Your dog would need a license…and a therapist. Micro Beach would become a beach-rat sanctuary, off-limits to humans, though for a $15 fee you could take a guided “nature walk” provided by a park ranger (reservations required).
You’d need a permit to own a coconut tree, a zoning variance to hold a fiesta, and the go-go bars would be turned into Ritalin dispensaries and self-esteem clinics.
Oh, honey-ko, say it ain’t so.
It ain’t so.
None of it ever happened.
I’m not surprised at how much the Internet has changed the world. I’m surprised at how little has changed. Human nature is still human nature. People in big cities are still like sheep, and most will prefer to huddle together in the flock; they’re not moving here. The empowerment of the Internet hasn’t caused mass migrations, but has largely been confined to things like e-mail and on-line shopping.

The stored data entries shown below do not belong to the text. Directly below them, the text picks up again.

(* ===== verification/SecureBoot.v ===== *)
(** Boot loader and secure monitor together: the monitor that [ecnt_verify.c]
    calls ([SecureMonitor]) is the secure service of the trusted firmware
    ([AtfSip]), and what the boot loader accepts the chain of trust vouches
    for. *)

From stdpp Require Import base numbers list option strings.
From Stdlib Require Import ZArith Lia.
From S2P Require Import Prelude FlashHal Fip Ram AtfIo AtfPlat AtfLoad AtfLoadProps AtfProps AtfCert AtfCot AtfAuth AtfChain AtfSip AtfTrust AtfBoot AtfSipProps AtfSecure FlashProps UpgradeProps.

(** ** Calls of the boot loader *)

Section calls.
Context `{Board} `{Gcm} `{CotSizes} `{Crypto} `{Xlat} `{SipHost} (toc_fuel : nat).
Context (Hbl : IMAGE_BL31 = true) (Hdis : disable_auth = false) (Hgcm : gcm_bytes).
Implicit Types (x : sip_st).

Lemma mask_u32 z : is_u32 z -> u32 (Z.land z SMC32_PARAM_MASK) = z.
Proof.
  intros Hz. unfold SMC32_PARAM_MASK. change 0xFFFFFFFF with (Z.ones 32). rewrite Z.land_ones by lia. unfold is_u32 in Hz.
  unfold u32. rewrite Z.mod_mod by lia. by apply Z.mod_small.
Qed.

Lemma unused_u32 z : is_u32 (u32 (Z.land z SMC32_PARAM_MASK)).
Proof. apply u32_is. Qed.

(** A handler answers one of two codes, and the low word of the register is 0
    for success only. *)
Definition two_codes (v : Z) : Prop := v = ECNT_SIP_E_SUCCESS \/ v = ECNT_SIP_E_INVALID_PARAM.

Lemma two_codes_zero v : two_codes v -> u32 (smc_ret v) = 0 -> v = ECNT_SIP_E_SUCCESS.
Proof. intros [->| ->]; [done|discriminate]. Qed.

Lemma verify_codes id r1 r2 r3 x v x' : ecnt_verify_handler toc_fuel id r1 r2 r3 x = Done (v, x') -> two_codes v.
Proof.
  unfold ecnt_verify_handler. intros Hrun. inv_bind Hrun k x1 E. destruct k as [k|]; [|injection Hrun as <- _; by right].
  destruct (_ || _); [injection Hrun as <- _; by right|]. cbv zeta in Hrun.
  inv_bind Hrun rc x2 E2. inv_bind Hrun rc2 x3 E3. injection Hrun as <- _. destruct (negb _); [by right|by left].
Qed.

Lemma decrypt_codes id r1 r2 r3 x v x' : ecnt_decrypt_handler toc_fuel id r1 r2 r3 x = Done (v, x') -> two_codes v.
Proof.
  unfold ecnt_decrypt_handler. intros Hrun. inv_bind Hrun k x1 E. destruct k as [k|]; [|injection Hrun as <- _; by right].
  destruct (_ || _); [injection Hrun as <- _; by right|]. cbv zeta in Hrun.
  inv_bind Hrun rc x2 E2. destruct (negb _); [discriminate Hrun|]. inv_bind Hrun rc2 x3 E3. destruct (negb _); [discriminate Hrun|].
  inv_bind Hrun u x4 E4. inv_bind Hrun u2 x5 E5. inv_bind Hrun err x6 E6. inv_bind Hrun u3 x7 E7. inv_bind Hrun u4 x8 E8.
  inv_bind Hrun u5 x9 E9. inv_bind Hrun u6 x10 E10. injection Hrun as <- _. destruct (negb _); [by right|by left].
Qed.

(** The kinds of image by the number of the call. *)
Definition image_of (smc : Z) : Z := Z.land smc 0xF.

Lemma smc_verify smc r1 r2 r3 r4 x : smc = SIP_VERIFY_BL2 \/ smc = SIP_VERIFY_BL33 ->
  sip_smc_handler toc_fuel smc r1 r2 r3 r4 true x =
    (let! v := ecnt_verify_handler toc_fuel (image_of smc) (u32 (Z.land r1 SMC32_PARAM_MASK)) (u32 (Z.land r2 SMC32_PARAM_MASK)) (u32 (Z.land r3 SMC32_PARAM_MASK)) in
     ret [smc_ret v]) x.
Proof. by intros [->| ->]. Qed.

Lemma smc_decrypt smc r1 r2 r3 r4 x : smc = SIP_VERIFY_BL2 \/ smc = SIP_VERIFY_BL33 ->
  sip_smc_handler toc_fuel (Z.lor smc 0x10) r1 r2 r3 r4 true x =
    (let! v := ecnt_decrypt_handler toc_fuel (image_of smc) (u32 (Z.land r1 SMC32_PARAM_MASK)) (u32 (Z.land r2 SMC32_PARAM_MASK)) (u32 (Z.land r3 SMC32_PARAM_MASK)) in
     ret [smc_ret v]) x.
Proof. by intros [->| ->]. Qed.

(** ** The monitor *)

(** The memory is shared; a cell of it is a byte. *)
Definition share (m : ram_t) x : sip_st := upd_io (set_mem (fun p => u8 (m p))) x.

Lemma share_ok m x : sip_ok x -> sip_ok (share m x).
Proof.
  intros [[[[] ? ?] [] ? ?] ? ? ?]. split; [|done..]. split; [by split; [split|..]|by split|done|]. intros p. by apply Z.mod_pos_bound.
Qed.

(** The registers of a call: the digest lies in the boot loader's buffer at
    [out]. *)
Definition arg_memory (out : Z) (a : smc_arg) (m : ram_t) : ram_t :=
  match a with ArgDigest d => ram_store m out d | ArgSize _ => m end.
Definition arg_register (out : Z) (a : smc_arg) : Z := match a with ArgDigest _ => out | ArgSize n => n end.

(** [do_smc] of the boot loader, which keeps the low word of the answer; a
    monitor that does not come back answers no success. *)
Definition monitor x (out : Z) (hash_ws : Z -> list Z -> list Z) : SecureMonitor :=
  {| do_smc m id a r2 r3 :=
       let m' := arg_memory out a m in
       match sip_smc_handler toc_fuel id (arg_register out a) r2 r3 0 true (share m' x) with
       | Done (w :: _, x') => (u32 w, mem (io_of x'))
       | _ => (1, m')
       end;
     get_sha_alg := get_hash_mode_by_efuse (secure_data (io_of x));
     hash_func_ws := hash_ws |}.

(** Two lists agree as far as both of them reach. *)
Definition agree (l1 l2 : list Z) : Prop := forall k v1 v2, l1 !! k = Some v1 -> l2 !! k = Some v2 -> v1 = v2.

Lemma digest_agrees (m m' : ram_t) out d n : bytes d -> 0 <= out ->
  (out + Z.of_nat (length d) <= TZRAM2_BASE \/ TZRAM2_BASE + TZRAM2_SIZE <= out) ->
  firmware_only (fun p => u8 (ram_store m out d p)) m' -> agree (ram_bytes m' out n) d.
Proof.
  intros Hd Hout Hplace Hfw k v1 v2 H1k H2k. pose proof (lookup_lt_Some _ _ _ H2k) as Hlt.
  assert (v1 = m' (out + Z.of_nat k)) as ->.
  { unfold ram_bytes in H1k. rewrite list_lookup_fmap in H1k. destruct (seqZ out n !! k) as [p|] eqn:E; [|done].
    injection H1k as <-. apply lookup_seqZ in E as [<- _]. done. }
  rewrite Hfw by lia. rewrite ram_store_inside by lia. rewrite Nat2Z.id, (nth_lookup_Some _ _ _ _ H2k).
  unfold bytes in Hd. rewrite Forall_lookup in Hd. specialize (Hd k v2 H2k). by apply Z.mod_small.
Qed.

(** What an accepted call of the verification shows: the digest that was
    compared lies at the address in the first register. *)
Lemma monitor_verify x out hash_ws m smc a r2 r3 : sip_ok x -> smc = SIP_VERIFY_BL2 \/ smc = SIP_VERIFY_BL33 ->
  let r := do_smc (SecureMonitor := monitor x out hash_ws) m smc a r2 r3 in
  fst r = 0 ->
  exists md_alg digest, authentic (secure_data (io_of x)) (image_of smc) md_alg digest /\
    ram_bytes (snd r) (u32 (Z.land (arg_register out a) SMC32_PARAM_MASK)) (md_size md_alg) = digest /\
    firmware_only (fun p => u8 (arg_memory out a m p)) (snd r).
Proof.
  intros Hok Hsmc. cbv zeta. cbn [do_smc monitor]. rewrite smc_verify by done. unfold bind.
  destruct (ecnt_verify_handler _ _ _ _ _ _) as [[v x']| |] eqn:E; [|discriminate..]. unfold ret. cbn [fst snd].
  intros Hv%two_codes_zero; [|by eapply verify_codes].
  destruct (verify_sound toc_fuel Hbl Hdis Hgcm _ _ _ _ _ _ _ (share_ok _ _ Hok) E) as (_ & _ & Hfw & Hacc).
  destruct (Hacc Hv) as (alg & digest & Ha & Heq). by exists alg, digest.
Qed.

Lemma monitor_decrypt x out hash_ws m smc n r2 r3 : sip_ok x -> smc = SIP_VERIFY_BL2 \/ smc = SIP_VERIFY_BL33 ->
  is_u32 r3 -> r3 <> TZRAM2_BASE ->
  fst (do_smc (SecureMonitor := monitor x out hash_ws) m (Z.lor smc 0x10) (ArgSize n) r2 r3) = 0 ->
  exists md_alg digest sz, authentic (secure_data (io_of x)) (image_of smc) md_alg digest /\ 0 < sz /\
    md_hash md_alg (ram_bytes (snd (do_smc (SecureMonitor := monitor x out hash_ws) m (Z.lor smc 0x10) (ArgSize n) r2 r3)) r3 sz) = Some digest.
Proof.
  intros Hok Hsmc Hr3 Hne. cbn [do_smc monitor arg_memory arg_register]. rewrite smc_decrypt by done. unfold bind at 1 2.
  rewrite (mask_u32 r3) by done.
  destruct (ecnt_decrypt_handler _ _ _ _ _ _) as [[v x']| |] eqn:E; [|discriminate..]. cbn [ret fst snd]. unfold ret. cbn [fst snd].
  intros Hv%two_codes_zero; [|by eapply decrypt_codes].
  destruct (decrypt_sound toc_fuel Hbl Hdis Hgcm _ _ _ _ _ _ _ (unused_u32 n) (share_ok _ _ Hok) E) as (_ & _ & Hacc).
  by apply Hacc.
Qed.
End calls.

(** ** An image that the boot loader has read *)

Section boot.
Context {F : Type} `{FlashDrv F} `{Board} `{Gcm} `{CotSizes} `{Crypto} `{Xlat} `{SipHost} (toc_fuel : nat).
Implicit Types (x : sip_st).

Lemma smc_call_run (mon : SecureMonitor) id a r2 r3 (s s' : vst F) v :
  smc_call id a r2 r3 s = Done (v, s') -> fst (do_smc (ram s) id a r2 r3) = v /\ ram s' = snd (do_smc (ram s) id a r2 r3).
Proof. unfold smc_call, act. destruct (do_smc (ram s) id a r2 r3) as [rc m]. by intros [= <- <-]. Qed.

(** C2: The boot loader with the firmware's own code as its secure monitor.
    Whatever the flash holds, an image that [read_flash_and_verify] accepts has a
    digest that certificates from the key of the fuses vouch for.  What that
    digest is of depends on the package.  For a kernel package that is not
    encrypted it is the digest the boot loader has computed over the image it
    has read into RAM, and the call has not changed the RAM apart from the
    buffer for the digest and the firmware's own memory.  For an encrypted
    package it is the digest of what the monitor has left at
    [CONFIG_RAMFS_BASE].  For a BL2 package that is not encrypted
    [verify_img] passes the size of the image where the monitor expects the
    address of the digest: the vouched digest is the bytes that lie at that
    address, and nothing ties them to the image in RAM.  The buffer for the digest lies outside of the firmware's
    memory, and the boot loader's hash functions make at most 64 bytes. *)
Theorem secure_boot_chain x out hash_ws c fuel buf addr (s s' : vst F) :
  IMAGE_BL31 = true -> disable_auth = false -> gcm_bytes -> sip_ok x ->
  is_u32 out -> out + 64 <= TZRAM2_BASE \/ TZRAM2_BASE + TZRAM2_SIZE <= out ->
  (forall alg l, bytes (hash_ws alg l) /\ (length (hash_ws alg l) <= 64)%nat) ->
  arm_secure_boot c = true ->
  read_flash_and_verify (H0 := monitor toc_fuel x out hash_ws) c fuel buf addr s = Done (0, s') ->
  exists f s1 rc s2 md_alg digest,
    locate fuel buf addr s = Done (f, s1) /\ authentic (secure_data (io_of x)) (image_of (fip_smc f)) md_alg digest /\
    if fip_flag f =? ENCRYPTED_FW
    then flash_read_ram (u32 (addr + FIP_MAX_HEADER_SIZE + 0x100)) (u32 (fip_off f + fip_size f)) (fip_buf f) s1 = Done (rc, s2) /\
      exists sz, 0 < sz /\ md_hash md_alg (ram_bytes (ram s') CONFIG_RAMFS_BASE sz) = Some digest
    else flash_read_ram addr (u32 (fip_off f + fip_size f)) (fip_buf f) s1 = Done (rc, s2) /\
      if fip_smc f =? SIP_VERIFY_BL2
      then ram_bytes (ram s') (u32 (Z.land (fip_size f) SMC32_PARAM_MASK)) (md_size md_alg) = digest /\
        firmware_only (fun p => u8 (ram s2 p)) (ram s')
      else
        let d := hash_ws (Z.land (hash_mode (secure_data (io_of x))) HASH_MODE_MASK) (ram_bytes (ram s2) (u32 (fip_buf f + fip_off f)) (fip_size f)) in
        agree digest d /\ firmware_only (fun p => u8 (ram_store (ram s2) out d p)) (ram s').
Proof.
  intros Hbl Hdis Hgcm Hok Hout Hplace Hhash Hc Hrun.
  destruct (read_flash_inv (H0 := monitor toc_fuel x out hash_ws) c fuel buf addr s s' Hc Hrun) as (f & s1 & rc & s2 & Hloc & _ & Hsmc & Hlast).
  exists f, s1, rc, s2. destruct (fip_flag f =? ENCRYPTED_FW); destruct Hlast as [Hread Hlast].
  - unfold decrypt_and_verify_img in Hlast. apply smc_call_run in Hlast as [Hz ->].
    destruct (monitor_decrypt toc_fuel Hbl Hdis Hgcm x out hash_ws (ram (set_image_mode 1 s2)) (fip_smc f) (fip_size f) (fip_buf f) CONFIG_RAMFS_BASE Hok Hsmc) as (alg & digest & sz & Ha & Hsz & Hh);
      [by split|done|exact Hz|]. exists alg, digest. split; [exact Hloc|]. split; [exact Ha|]. split; [exact Hread|]. by exists sz.
  - unfold verify_img in Hlast. apply bind_inv in Hlast as (m & s3 & Hm & Hlast). injection Hm as <- <-.
    apply smc_call_run in Hlast as [Hz ->].
    destruct (monitor_verify toc_fuel Hbl Hdis Hgcm x out hash_ws (ram s2) (fip_smc f) _ _ _ Hok Hsmc Hz) as (alg & digest & Ha & Hdig & Hfw).
    exists alg, digest. split; [exact Hloc|]. split; [exact Ha|]. split; [exact Hread|].
    destruct (fip_smc f =? SIP_VERIFY_BL2); cbn [arg_register arg_memory] in Hdig, Hfw; [by split|]. cbv zeta. set (d := hash_ws _ _).
    destruct (Hhash (Z.land (hash_mode (secure_data (io_of x))) HASH_MODE_MASK) (ram_bytes (ram s2) (u32 (fip_buf f + fip_off f)) (fip_size f))) as [Hby Hlen].
    split; [|exact Hfw]. rewrite <- Hdig. cbn [arg_register]. rewrite mask_u32 by done.
    fold d in Hby, Hlen. apply (digest_agrees (ram s2) _ out d); [exact Hby|apply Hout|lia|exact Hfw].
Qed.
End boot.

(** ** A kernel in the flash, and the firmware that vouches for it *)

Module SecureBootWitness.
Import SimFlash SimUpgrade.
#[local] Existing Instances secure_board demo_gcm secure_sizes secure_crypto secure_xlat secure_host.

Definition demo_digest (alg : Z) (l : list Z) : list Z := demo_hash l.
Definition demo_out : Z := 0x82000000.
Definition kernel_state : vst sim := Vst (nand (holding 0 boot_package)) (fun _ => 0) 0 ∅.
Definition demo_monitor : SecureMonitor := monitor 16 secure_start demo_out demo_digest.

Lemma demo_digest_ok alg l : bytes (demo_digest alg l) /\ (length (demo_digest alg l) <= 64)%nat.
Proof.
  split; [|unfold demo_digest, demo_hash; rewrite length_replicate; lia]. apply Forall_replicate. by apply Z.mod_pos_bound.
Qed.

Lemma secure_boot_chain_witness : exists s' f s1 rc s2 md_alg digest,
  read_flash_and_verify (H0 := demo_monitor) cfg_secure 3300 0x81000000 0 kernel_state = Done (0, s') /\
  locate 3300 0x81000000 0 kernel_state = Done (f, s1) /\ authentic secure_fuses (image_of (fip_smc f)) md_alg digest /\
  if fip_flag f =? ENCRYPTED_FW
  then flash_read_ram (u32 (0 + FIP_MAX_HEADER_SIZE + 0x100)) (u32 (fip_off f + fip_size f)) (fip_buf f) s1 = Done (rc, s2) /\
    exists sz, 0 < sz /\ Some (demo_hash (ram_bytes (ram s') CONFIG_RAMFS_BASE sz)) = Some digest
  else flash_read_ram 0 (u32 (fip_off f + fip_size f)) (fip_buf f) s1 = Done (rc, s2) /\
    if fip_smc f =? SIP_VERIFY_BL2
    then ram_bytes (ram s') (u32 (Z.land (fip_size f) SMC32_PARAM_MASK)) (md_size md_alg) = digest /\
      firmware_only (fun p => u8 (ram s2 p)) (ram s')
    else
      let d := demo_hash (ram_bytes (ram s2) (u32 (fip_buf f + fip_off f)) (fip_size f)) in
      agree digest d /\ firmware_only (fun p => u8 (ram_store (ram s2) demo_out d p)) (ram s').
Proof.
  destruct (answered (read_flash_and_verify (H0 := demo_monitor) cfg_secure 3300 0x81000000 0 kernel_state) 0) as [s' E]; [by vm_compute|].
  destruct (secure_boot_chain (H0 := secure_board) 16 secure_start demo_out demo_digest cfg_secure 3300 0x81000000 0 kernel_state s' eq_refl eq_refl
    demo_gcm_bytes secure_start_ok) as (f & s1 & rc & s2 & alg & digest & Hloc & Ha & Hrest);
    [by split|right; by vm_compute|exact demo_digest_ok|reflexivity|exact E|].
  exists s', f, s1, rc, s2, alg, digest. split; [exact E|]. split; [exact Hloc|]. split; [exact Ha|]. exact Hrest.
Defined.
End SecureBootWitness.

Meanwhile, Saipan hasn’t changed a bit in over a decade. It hasn’t learned any lessons, but it doesn’t really have to. Why should it?
As for the city slickers who I feared would swamp our shores, well, before you take a man out of the herd you have to take the herd out of the man. The Internet won’t change that. It can’t change human nature, only empower it in various small ways.
Heck, for all we know, the Internet may reinforce the cocooning urge, and keep the home bodies at home even more. Did you know, for example, that there is a business in the U.S. that mails people video DVDs that they select online? As if watching five hours of television per day isn’t enough already…
I can’t even imagine that. But it’s not my problem. Anyway, the Internet hasn’t rocked the world. We’re status quo. No dog licenses. No cargo pants. No closed go-go bars.
So we’re safe, honey-ko. Nothing has changed here. Or there. We’re just getting older, that’s all.